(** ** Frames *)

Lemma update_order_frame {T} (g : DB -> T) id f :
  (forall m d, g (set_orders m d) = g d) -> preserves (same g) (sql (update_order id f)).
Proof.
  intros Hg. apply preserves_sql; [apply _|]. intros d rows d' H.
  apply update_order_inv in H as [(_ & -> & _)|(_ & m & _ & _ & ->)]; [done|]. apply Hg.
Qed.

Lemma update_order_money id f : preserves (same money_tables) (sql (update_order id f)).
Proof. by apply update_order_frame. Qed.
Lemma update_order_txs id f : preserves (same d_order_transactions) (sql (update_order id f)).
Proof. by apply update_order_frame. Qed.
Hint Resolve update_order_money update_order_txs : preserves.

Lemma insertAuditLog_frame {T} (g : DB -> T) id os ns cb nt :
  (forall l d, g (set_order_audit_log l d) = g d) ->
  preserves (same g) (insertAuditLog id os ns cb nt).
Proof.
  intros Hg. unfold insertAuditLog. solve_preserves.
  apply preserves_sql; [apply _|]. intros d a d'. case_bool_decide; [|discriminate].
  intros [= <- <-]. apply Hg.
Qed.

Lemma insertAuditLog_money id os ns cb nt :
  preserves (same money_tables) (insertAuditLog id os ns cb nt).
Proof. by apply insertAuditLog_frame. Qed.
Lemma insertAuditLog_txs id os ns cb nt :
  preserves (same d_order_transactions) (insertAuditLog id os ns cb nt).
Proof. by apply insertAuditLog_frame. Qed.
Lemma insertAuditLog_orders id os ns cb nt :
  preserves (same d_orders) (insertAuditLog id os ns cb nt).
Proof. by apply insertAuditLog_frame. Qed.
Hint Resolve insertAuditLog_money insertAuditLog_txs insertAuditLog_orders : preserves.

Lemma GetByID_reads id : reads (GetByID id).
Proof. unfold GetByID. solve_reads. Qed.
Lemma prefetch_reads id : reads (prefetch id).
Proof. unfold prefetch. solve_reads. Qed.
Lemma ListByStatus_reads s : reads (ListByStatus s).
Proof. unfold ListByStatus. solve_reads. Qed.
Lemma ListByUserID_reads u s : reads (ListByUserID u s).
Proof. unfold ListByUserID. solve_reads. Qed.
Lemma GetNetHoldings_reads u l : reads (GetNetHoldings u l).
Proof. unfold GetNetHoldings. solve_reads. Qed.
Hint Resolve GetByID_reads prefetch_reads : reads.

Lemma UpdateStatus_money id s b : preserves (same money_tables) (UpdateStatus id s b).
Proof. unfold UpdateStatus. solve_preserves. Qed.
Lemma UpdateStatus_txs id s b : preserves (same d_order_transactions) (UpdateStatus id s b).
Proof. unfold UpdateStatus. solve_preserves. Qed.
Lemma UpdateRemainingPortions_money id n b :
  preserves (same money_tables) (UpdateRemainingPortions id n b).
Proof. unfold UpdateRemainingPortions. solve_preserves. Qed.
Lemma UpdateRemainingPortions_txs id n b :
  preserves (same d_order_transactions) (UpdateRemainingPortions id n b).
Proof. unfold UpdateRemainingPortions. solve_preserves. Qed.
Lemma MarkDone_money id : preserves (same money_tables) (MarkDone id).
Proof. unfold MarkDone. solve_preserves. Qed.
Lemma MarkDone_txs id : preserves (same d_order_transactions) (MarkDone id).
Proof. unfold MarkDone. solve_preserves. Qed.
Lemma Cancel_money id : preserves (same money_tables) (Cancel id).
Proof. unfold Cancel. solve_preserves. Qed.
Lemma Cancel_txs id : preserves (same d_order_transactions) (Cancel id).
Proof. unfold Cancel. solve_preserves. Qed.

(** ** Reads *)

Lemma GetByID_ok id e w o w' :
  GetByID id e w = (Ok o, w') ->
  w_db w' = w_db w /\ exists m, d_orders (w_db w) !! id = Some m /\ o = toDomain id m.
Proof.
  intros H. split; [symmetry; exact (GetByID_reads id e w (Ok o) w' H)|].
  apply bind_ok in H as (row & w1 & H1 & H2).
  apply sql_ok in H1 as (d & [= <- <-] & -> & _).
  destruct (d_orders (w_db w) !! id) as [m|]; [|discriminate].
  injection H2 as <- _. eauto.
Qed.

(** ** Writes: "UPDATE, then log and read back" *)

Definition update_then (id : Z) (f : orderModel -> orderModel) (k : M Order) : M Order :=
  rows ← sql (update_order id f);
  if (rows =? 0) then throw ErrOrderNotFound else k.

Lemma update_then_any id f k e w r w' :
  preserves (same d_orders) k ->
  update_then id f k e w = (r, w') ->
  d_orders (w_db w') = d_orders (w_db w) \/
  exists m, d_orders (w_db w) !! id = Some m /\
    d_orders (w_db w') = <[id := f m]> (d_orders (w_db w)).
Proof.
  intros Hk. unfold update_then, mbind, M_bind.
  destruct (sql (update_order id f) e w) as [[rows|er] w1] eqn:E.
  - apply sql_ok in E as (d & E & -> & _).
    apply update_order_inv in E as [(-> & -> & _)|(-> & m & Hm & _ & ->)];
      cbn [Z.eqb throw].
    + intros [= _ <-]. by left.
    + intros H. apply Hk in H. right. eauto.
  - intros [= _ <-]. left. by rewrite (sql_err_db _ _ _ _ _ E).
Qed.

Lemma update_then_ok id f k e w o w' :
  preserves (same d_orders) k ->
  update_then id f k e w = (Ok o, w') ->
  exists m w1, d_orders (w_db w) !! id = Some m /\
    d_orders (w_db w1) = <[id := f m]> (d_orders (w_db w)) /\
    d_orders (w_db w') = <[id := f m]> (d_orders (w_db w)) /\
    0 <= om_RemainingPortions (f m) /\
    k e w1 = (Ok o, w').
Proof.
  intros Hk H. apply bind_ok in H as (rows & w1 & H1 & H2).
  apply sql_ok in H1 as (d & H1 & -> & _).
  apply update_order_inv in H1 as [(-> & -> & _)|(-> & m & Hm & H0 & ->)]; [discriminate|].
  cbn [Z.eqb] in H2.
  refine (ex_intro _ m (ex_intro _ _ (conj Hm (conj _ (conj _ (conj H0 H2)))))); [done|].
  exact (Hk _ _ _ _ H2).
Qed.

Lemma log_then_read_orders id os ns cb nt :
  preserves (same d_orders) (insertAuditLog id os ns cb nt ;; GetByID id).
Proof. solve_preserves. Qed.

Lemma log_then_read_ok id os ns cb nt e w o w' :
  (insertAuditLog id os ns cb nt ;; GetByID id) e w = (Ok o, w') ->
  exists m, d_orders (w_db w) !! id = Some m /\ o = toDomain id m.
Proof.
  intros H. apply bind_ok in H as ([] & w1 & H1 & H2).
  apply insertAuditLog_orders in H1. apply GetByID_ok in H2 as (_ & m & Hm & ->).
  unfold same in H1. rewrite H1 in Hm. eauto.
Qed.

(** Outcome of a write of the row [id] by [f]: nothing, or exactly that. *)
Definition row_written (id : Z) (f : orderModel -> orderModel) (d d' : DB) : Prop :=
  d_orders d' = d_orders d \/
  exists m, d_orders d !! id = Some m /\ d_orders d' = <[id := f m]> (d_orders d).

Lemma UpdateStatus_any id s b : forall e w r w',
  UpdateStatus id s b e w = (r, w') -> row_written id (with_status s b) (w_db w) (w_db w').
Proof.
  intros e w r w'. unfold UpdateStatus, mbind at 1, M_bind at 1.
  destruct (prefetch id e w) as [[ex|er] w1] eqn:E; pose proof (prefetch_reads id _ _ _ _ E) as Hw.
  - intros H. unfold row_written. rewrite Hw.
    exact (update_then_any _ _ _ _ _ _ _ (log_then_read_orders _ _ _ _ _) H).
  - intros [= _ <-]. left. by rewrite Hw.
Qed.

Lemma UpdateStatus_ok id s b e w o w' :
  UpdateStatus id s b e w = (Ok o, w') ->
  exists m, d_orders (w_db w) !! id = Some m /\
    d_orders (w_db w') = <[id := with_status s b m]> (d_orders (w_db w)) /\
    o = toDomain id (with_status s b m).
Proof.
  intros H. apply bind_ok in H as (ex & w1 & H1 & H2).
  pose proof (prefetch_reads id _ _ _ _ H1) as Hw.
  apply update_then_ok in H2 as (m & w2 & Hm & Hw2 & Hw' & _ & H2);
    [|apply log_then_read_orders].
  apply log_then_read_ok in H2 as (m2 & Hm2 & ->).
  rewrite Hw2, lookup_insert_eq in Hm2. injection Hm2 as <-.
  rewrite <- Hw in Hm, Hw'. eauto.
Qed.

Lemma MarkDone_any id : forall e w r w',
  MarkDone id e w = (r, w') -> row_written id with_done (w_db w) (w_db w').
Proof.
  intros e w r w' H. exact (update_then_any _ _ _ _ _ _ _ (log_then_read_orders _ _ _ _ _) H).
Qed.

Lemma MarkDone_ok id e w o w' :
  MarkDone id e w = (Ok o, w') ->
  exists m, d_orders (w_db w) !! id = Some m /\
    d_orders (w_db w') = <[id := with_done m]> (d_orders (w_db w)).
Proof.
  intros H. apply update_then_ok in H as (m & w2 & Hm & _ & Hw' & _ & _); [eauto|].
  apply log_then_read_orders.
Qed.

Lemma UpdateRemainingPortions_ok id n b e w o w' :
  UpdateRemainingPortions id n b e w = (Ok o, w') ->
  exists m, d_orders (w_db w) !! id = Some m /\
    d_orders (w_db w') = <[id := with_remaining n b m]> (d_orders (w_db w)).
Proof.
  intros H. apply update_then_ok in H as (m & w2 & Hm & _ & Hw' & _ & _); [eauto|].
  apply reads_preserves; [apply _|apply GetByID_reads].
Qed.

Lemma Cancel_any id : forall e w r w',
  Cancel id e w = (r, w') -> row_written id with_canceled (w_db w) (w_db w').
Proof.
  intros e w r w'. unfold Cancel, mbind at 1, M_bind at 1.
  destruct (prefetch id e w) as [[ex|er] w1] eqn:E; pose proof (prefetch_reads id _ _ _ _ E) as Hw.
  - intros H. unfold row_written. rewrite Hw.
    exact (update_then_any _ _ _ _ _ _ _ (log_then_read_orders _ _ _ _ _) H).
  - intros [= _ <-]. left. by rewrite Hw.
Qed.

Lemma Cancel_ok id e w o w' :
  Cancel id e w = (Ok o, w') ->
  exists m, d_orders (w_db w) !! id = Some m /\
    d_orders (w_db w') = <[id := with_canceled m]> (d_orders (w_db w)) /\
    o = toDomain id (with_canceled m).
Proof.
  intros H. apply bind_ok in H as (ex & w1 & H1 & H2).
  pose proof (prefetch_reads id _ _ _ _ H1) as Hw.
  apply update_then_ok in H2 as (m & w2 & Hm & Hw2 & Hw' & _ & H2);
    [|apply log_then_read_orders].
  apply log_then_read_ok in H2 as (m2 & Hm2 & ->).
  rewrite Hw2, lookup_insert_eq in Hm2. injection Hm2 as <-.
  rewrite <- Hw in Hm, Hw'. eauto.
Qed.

......

TASK DESCRIPTION: Please print the records above exactly from their first line. End with the line containing "Hint Resolve insertAuditLog_money", and include it.

THE ANSWER:
(** ** Frames *)

Lemma update_order_frame {T} (g : DB -> T) id f :
  (forall m d, g (set_orders m d) = g d) -> preserves (same g) (sql (update_order id f)).
Proof.
  intros Hg. apply preserves_sql; [apply _|]. intros d rows d' H.
  apply update_order_inv in H as [(_ & -> & _)|(_ & m & _ & _ & ->)]; [done|]. apply Hg.
Qed.

Lemma update_order_money id f : preserves (same money_tables) (sql (update_order id f)).
Proof. by apply update_order_frame. Qed.
Lemma update_order_txs id f : preserves (same d_order_transactions) (sql (update_order id f)).
Proof. by apply update_order_frame. Qed.
Hint Resolve update_order_money update_order_txs : preserves.

Lemma insertAuditLog_frame {T} (g : DB -> T) id os ns cb nt :
  (forall l d, g (set_order_audit_log l d) = g d) ->
  preserves (same g) (insertAuditLog id os ns cb nt).
Proof.
  intros Hg. unfold insertAuditLog. solve_preserves.
  apply preserves_sql; [apply _|]. intros d a d'. case_bool_decide; [|discriminate].
  intros [= <- <-]. apply Hg.
Qed.

Lemma insertAuditLog_money id os ns cb nt :
  preserves (same money_tables) (insertAuditLog id os ns cb nt).
Proof. by apply insertAuditLog_frame. Qed.
Lemma insertAuditLog_txs id os ns cb nt :
  preserves (same d_order_transactions) (insertAuditLog id os ns cb nt).
Proof. by apply insertAuditLog_frame. Qed.
Lemma insertAuditLog_orders id os ns cb nt :
  preserves (same d_orders) (insertAuditLog id os ns cb nt).
Proof. by apply insertAuditLog_frame. Qed.
Hint Resolve insertAuditLog_money insertAuditLog_txs insertAuditLog_orders : preserves.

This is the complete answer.